Холмс поднял на меня глаза:
– Антигона. Жаль, что вы пропустили заседание. Я не знал, что ваш график патрулирования поменялся столь оперативно.
У меня пересохло во рту, и сотни отговорок пронеслись в мыслях, одна хуже другой. Я поднесла сжатый кулак к груди в революционном салюте:
– Виновата, сэр.
Холмс не обратил никакого внимания ни на мое извинение, ни на салют, и я по-прежнему стояла посреди зала, пока все внутри у меня сжималось от тревоги. Я мысленно дала себе обещание больше никогда не опаздывать на встречу с этим человеком, и в этот момент слова Холмса вывели меня из раздумий:
– Сегодня утром я разговаривал с инструктором Гораном. Мы вспоминали ваше выступление. Он сообщил мне неприятные факты, о которых я раньше не знал. У вас внушительный список дисциплинарных взысканий.
Последний раз, когда разговаривала с нашим инструктором по боевой подготовке, я воспользовалась своим положением, чтобы унизить его перед военными отрядами. Горан всегда воспринимал присутствие женщин и простолюдинов в своих отрядах как личное оскорбление, а теперь, когда своими собственными руками вручила ему законную причину ненавидеть меня, я могла представить, что он смог наговорить моему начальнику.
– Позвольте говорить честно, сэр…
– Я в курсе, что Горан мракобес, если вы это собирались мне сказать. Он был уволен.
Я захлопнула рот.
Холмс продолжил:
– Кроме того, из лазарета сообщили, что тело Джулии Грозовой Бич забрали два стражника, несмотря на мое предостережение не предпринимать поспешных действий.
Прижимая кулак к груди, я почувствовала, как замирает мое сердце.
– Спасибо… что взяли на себя инициативу. – Я с трудом сглотнула ком в горле.

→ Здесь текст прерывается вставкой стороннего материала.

Lemma worker_extent_from_own_size_witness :
  in_slice 640 480 2 1843200
  /\ (exists tr b,
        nth_error
          (batch_threads
             (camsys_read (sample_world (fun _ => all_ok)) mismatched_cams))
          0 = Some tr
        /\ addresses tr b /\ ~ in_slice 2 2 0 b).
Proof.
  destruct worker_extent_from_own_size as (_ & _ & Hin & _ & Hout).
  split.
  - assert (Htr : nth_error
                    (batch_threads
                       (camsys_read (sample_world (fun _ => all_ok))
                          three_cams)) 2
                  = Some [EvDQBUF 3;
                          EvConvertToARGB 0 2560 640 480
                            (fourcc (sample_cam 640 480));
                          EvQBUF 3 0;
                          EvARGBToRAW 2560 1843200 1920 640 480])
      by (vm_compute; reflexivity).
    apply (Hin (sample_world (fun _ => all_ok)) three_cams
               [sample_cam 640 480; sample_cam 640 480; sample_cam 640 480]
               640 480 2%nat (sample_cam 640 480) _ 1843200
               (three_cams_ready _) (three_cams_fit 2 ltac:(lia))
               eq_refl eq_refl eq_refl Htr).
    exists (EvARGBToRAW 2560 1843200 1920 640 480), 1843200,
      (1843200 + 480 * 1920).
    split; [do 3 right; left; reflexivity|].
    split; [reflexivity | lia].
  - assert (Htr : nth_error
                    (batch_threads
                       (camsys_read (sample_world (fun _ => all_ok))
                          mismatched_cams)) 0
                  = Some [EvDQBUF 3;
                          EvConvertToARGB 0 16 4 4 (fourcc (sample_cam 4 4));
                          EvQBUF 3 0; EvARGBToRAW 16 0 12 4 4])
      by (vm_compute; reflexivity).
    destruct (Hout (sample_world (fun _ => all_ok)) mismatched_cams
                [sample_cam 4 4; sample_cam 2 2] 2 2 0%nat (sample_cam 4 4) _
                mismatched_cams_ready (fits_int_small 0 ltac:(lia)) eq_refl
                ltac:(vm_compute; split; [discriminate | reflexivity]) Htr
                (or_introl eq_refl)) as (b & Hb & Hnot).
    eexists. exists b. split; [exact Htr|]. split; assumption.
Defined.

(** * Further properties *)

(** ** Starting and stopping *)

Ltac solve_calls :=
  cbn [fst snd In];
  try tauto;
  try (intros; discriminate);
  try (intros; reflexivity);
  try (split; intros; try discriminate; try tauto;
       repeat match goal with
              | H : _ \/ _ |- _ => destruct H
              | H : False |- _ => destruct H
              | H : _ /\ _ |- _ => destruct H
              end;
       try discriminate; try tauto; auto 6).

(** X1: [camera_start] succeeds exactly when opening, initialising and
    starting all return non-zero. When it fails, the device is closed
    exactly once, as the last call; when it succeeds, the calls are open,
    init, start and the device is not closed. Initialising is attempted
    only after a successful open, starting only after a successful
    initialisation. *)
Theorem camera_start_closes_on_failure (d : Driver) :
  (fst (camera_start d) = true <->
     open_ret d <> 0 /\ init_device_ret d <> 0 /\ start_ret d <> 0)
  /\ (fst (camera_start d) = false ->
        exists pre, snd (camera_start d) = pre ++ [CallClose]
          /\ existsb is_close pre = false)
  /\ (fst (camera_start d) = true ->
        snd (camera_start d) = [CallOpen; CallInit; CallStart])
  /\ (In CallInit (snd (camera_start d)) <-> open_ret d <> 0)
  /\ (In CallStart (snd (camera_start d)) <->
        open_ret d <> 0 /\ init_device_ret d <> 0).
Proof.
  unfold camera_start.
  destruct (Z.eqb_spec (open_ret d) 0) as [Ho | Ho];
    [|destruct (Z.eqb_spec (init_device_ret d) 0) as [Hi | Hi];
      [|destruct (Z.eqb_spec (start_ret d) 0) as [Hs | Hs]]];
    (split; [solve_calls|]);
    (split; [cbn [fst snd]; intros Hf|]).
  - exists [CallOpen]. split; reflexivity.
  - repeat (split; [solve_calls|]); solve_calls.
  - exists [CallOpen; CallInit]. split; reflexivity.
  - repeat (split; [solve_calls|]); solve_calls.
  - exists [CallOpen; CallInit; CallStart]. split; reflexivity.
  - repeat (split; [solve_calls|]); solve_calls.
  - discriminate Hf.
  - repeat (split; [solve_calls|]); solve_calls.
Qed.

(** X2: [camera_stop] makes the calls stop, uninit, close in this order
    and gives up at the first that returns 0. It succeeds exactly when all
    three return non-zero; the device is uninitialised only when stopping
    succeeded, and closed only when stopping and uninitialising both
    succeeded. *)
Theorem camera_stop_gives_up_at_first_failure (d : Driver) :
  (fst (camera_stop d) = true <->
     stop_ret d <> 0 /\ uninit_ret d <> 0 /\ close_ret d <> 0)
  /\ (exists n, (1 <= n <= 3)%nat
        /\ snd (camera_stop d) = firstn n [CallStop; CallUninit; CallClose])
  /\ (In CallUninit (snd (camera_stop d)) <-> stop_ret d <> 0)
  /\ (In CallClose (snd (camera_stop d)) <->
        stop_ret d <> 0 /\ uninit_ret d <> 0).
Proof.
  unfold camera_stop.
  destruct (Z.eqb_spec (stop_ret d) 0) as [Hs | Hs];
    [|destruct (Z.eqb_spec (uninit_ret d) 0) as [Hu | Hu];
      [|destruct (Z.eqb_spec (close_ret d) 0) as [Hc | Hc]]];
    (split; [solve_calls|]); cbn [fst snd].
  - split; [exists 1%nat; split; [lia | reflexivity]|].
    split; solve_calls.
  - split; [exists 2%nat; split; [lia | reflexivity]|].
    split; solve_calls.
  - split; [exists 3%nat; split; [lia | reflexivity]|].
    split; solve_calls.
  - split; [exists 3%nat; split; [lia | reflexivity]|].
    split; solve_calls.
Qed.

(** ** The initialiser *)

Lemma set_parsed_keeps (self : CameraObject) (a : InitArgs) :
  device (set_parsed self a) = device self
  /\ fourcc (set_parsed self a) = fourcc self
  /\ buffers (set_parsed self a) = buffers self
  /\ n_buffers (set_parsed self a) = n_buffers self
  /\ fd (set_parsed self a) = fd self.
Proof.
  unfold set_parsed. destruct (arg_size a) as [[w h]|]; cbn; auto.
Qed.

Lemma set_parsed_fields (self : CameraObject) (a : InitArgs) :
  width (set_parsed self a)
  = match arg_size a with Some wh => fst wh | None => width self end
  /\ height (set_parsed self a)
     = match arg_size a with Some wh => snd wh | None => height self end
  /\ fps (set_parsed self a)
     = match arg_fps a with Some f => f | None => fps self end
  /\ format (set_parsed self a)
     = match arg_format a with Some s => Some s | None => format self end.
Proof.
  unfold set_parsed. destruct (arg_size a) as [[w h]|]; cbn; auto.
Qed.

(** X3: the initialiser returns 0 or -1 and calls no device. When it
    returns 0 no error is pending and the object is left closed: file
    descriptor -1, no buffers, buffer count 0, whatever these were before.
    When it returns -1 an error is pending and the descriptor, the
    buffers, their count and the tag are as they were before. *)
Theorem Camera_init_resets_or_keeps (pack : Z -> Z -> Z -> Z -> Z)
    (char_signed : bool) (self : CameraObject) (args : option InitArgs) :
  let r := Camera_init pack char_signed self args in
  init_events r = []
  /\ (init_ret r = 0 \/ init_ret r = -1)
  /\ (init_ret r = 0 ->
        init_err r = None
        /\ fd (init_self r) = -1
        /\ buffers (init_self r) = None
        /\ n_buffers (init_self r) = 0)
  /\ (init_ret r = -1 ->
        init_err r <> None
        /\ fd (init_self r) = fd self
        /\ buffers (init_self r) = buffers self
        /\ n_buffers (init_self r) = n_buffers self
        /\ fourcc (init_self r) = fourcc self).
Proof.
  cbv zeta. unfold Camera_init.
  destruct args as [a|].
  - destruct (set_parsed_keeps self a) as (_ & Hf & Hb & Hn & Hd).
    cbn [format]. destruct (format (set_parsed self a)) as [s|].
    + destruct (negb (String.length s =? 4)%nat);
        cbn [init_events init_ret init_err init_self fd buffers n_buffers
             fourcc];
        rewrite ?Hf, ?Hb, ?Hn, ?Hd;
        repeat split; auto; try discriminate.
    + cbn [init_events init_ret init_err init_self fd buffers n_buffers
           fourcc].
      repeat split; auto; discriminate.
  - cbn. repeat split; auto; discriminate.
Qed.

– Буду откровенен, – заявил Холмс. – Я с уважением отнесся к проявленной вами смелости, когда вы противостояли Первому Защитнику, оберегая Ли сюр Пэллора, который, насколько я понимаю, и есть истинный Первый Наездник Каллиполиса, несмотря на то, что отрекся от данного звания. Я благодарен вам за то, что вы довели до моего сведения, что один из наших лучших военных активов в опасности. Но поймите меня правильно, мне не нужен командующий воздушным флотом, который не способен выполнять приказы. Это мое первое и последнее предупреждение. Мы друг друга поняли?
Его слова едва слышным эхом отдались от каменных стен пустого военного зала. И мой голос в ответ прозвучал еще тише:
– Так точно, сэр.
– Отлично. Свободны.
Спустя пятнадцать минут я на негнущихся ногах вышла из Внутреннего Дворца, направившись не в Обитель, а в дворцовый лазарет.
Но, собравшись уже распахнуть дверь палаты Ли, я услышала внутри еще чей-то голос. Голос, который всегда ассоциировался у меня с приятными вещами: ободрением, уважением и добротой.
Голос Криссы.
И еще один звук, который я никогда до этого не слышала, – горе Ли.
Ли, который в последнюю нашу встречу взглянул на меня с жуткой ухмылкой, потому что его мучила невыносимая боль.
Я попятилась от двери, от ласкового голоса Криссы, от рыданий Ли, мягко шурша ботинками по каменному полу лазарета. Развернувшись, я уже собралась броситься наутек, как вдруг услышала ее голос:
– Энни. Постой.
Крисса прикрыла за собой дверь. А затем так стремительно, что я не успела даже понять, что она задумала, подошла ко мне и взяла за руку. Как и всегда, видя ее столь близко, я поражалась ее ослепительной красоте. Она высокая и статная, почти как Ли и Кор, с золотистой копной волос, сияющими волнами ниспадающими ей на спину, и ярко-синими глазами на круглом лице.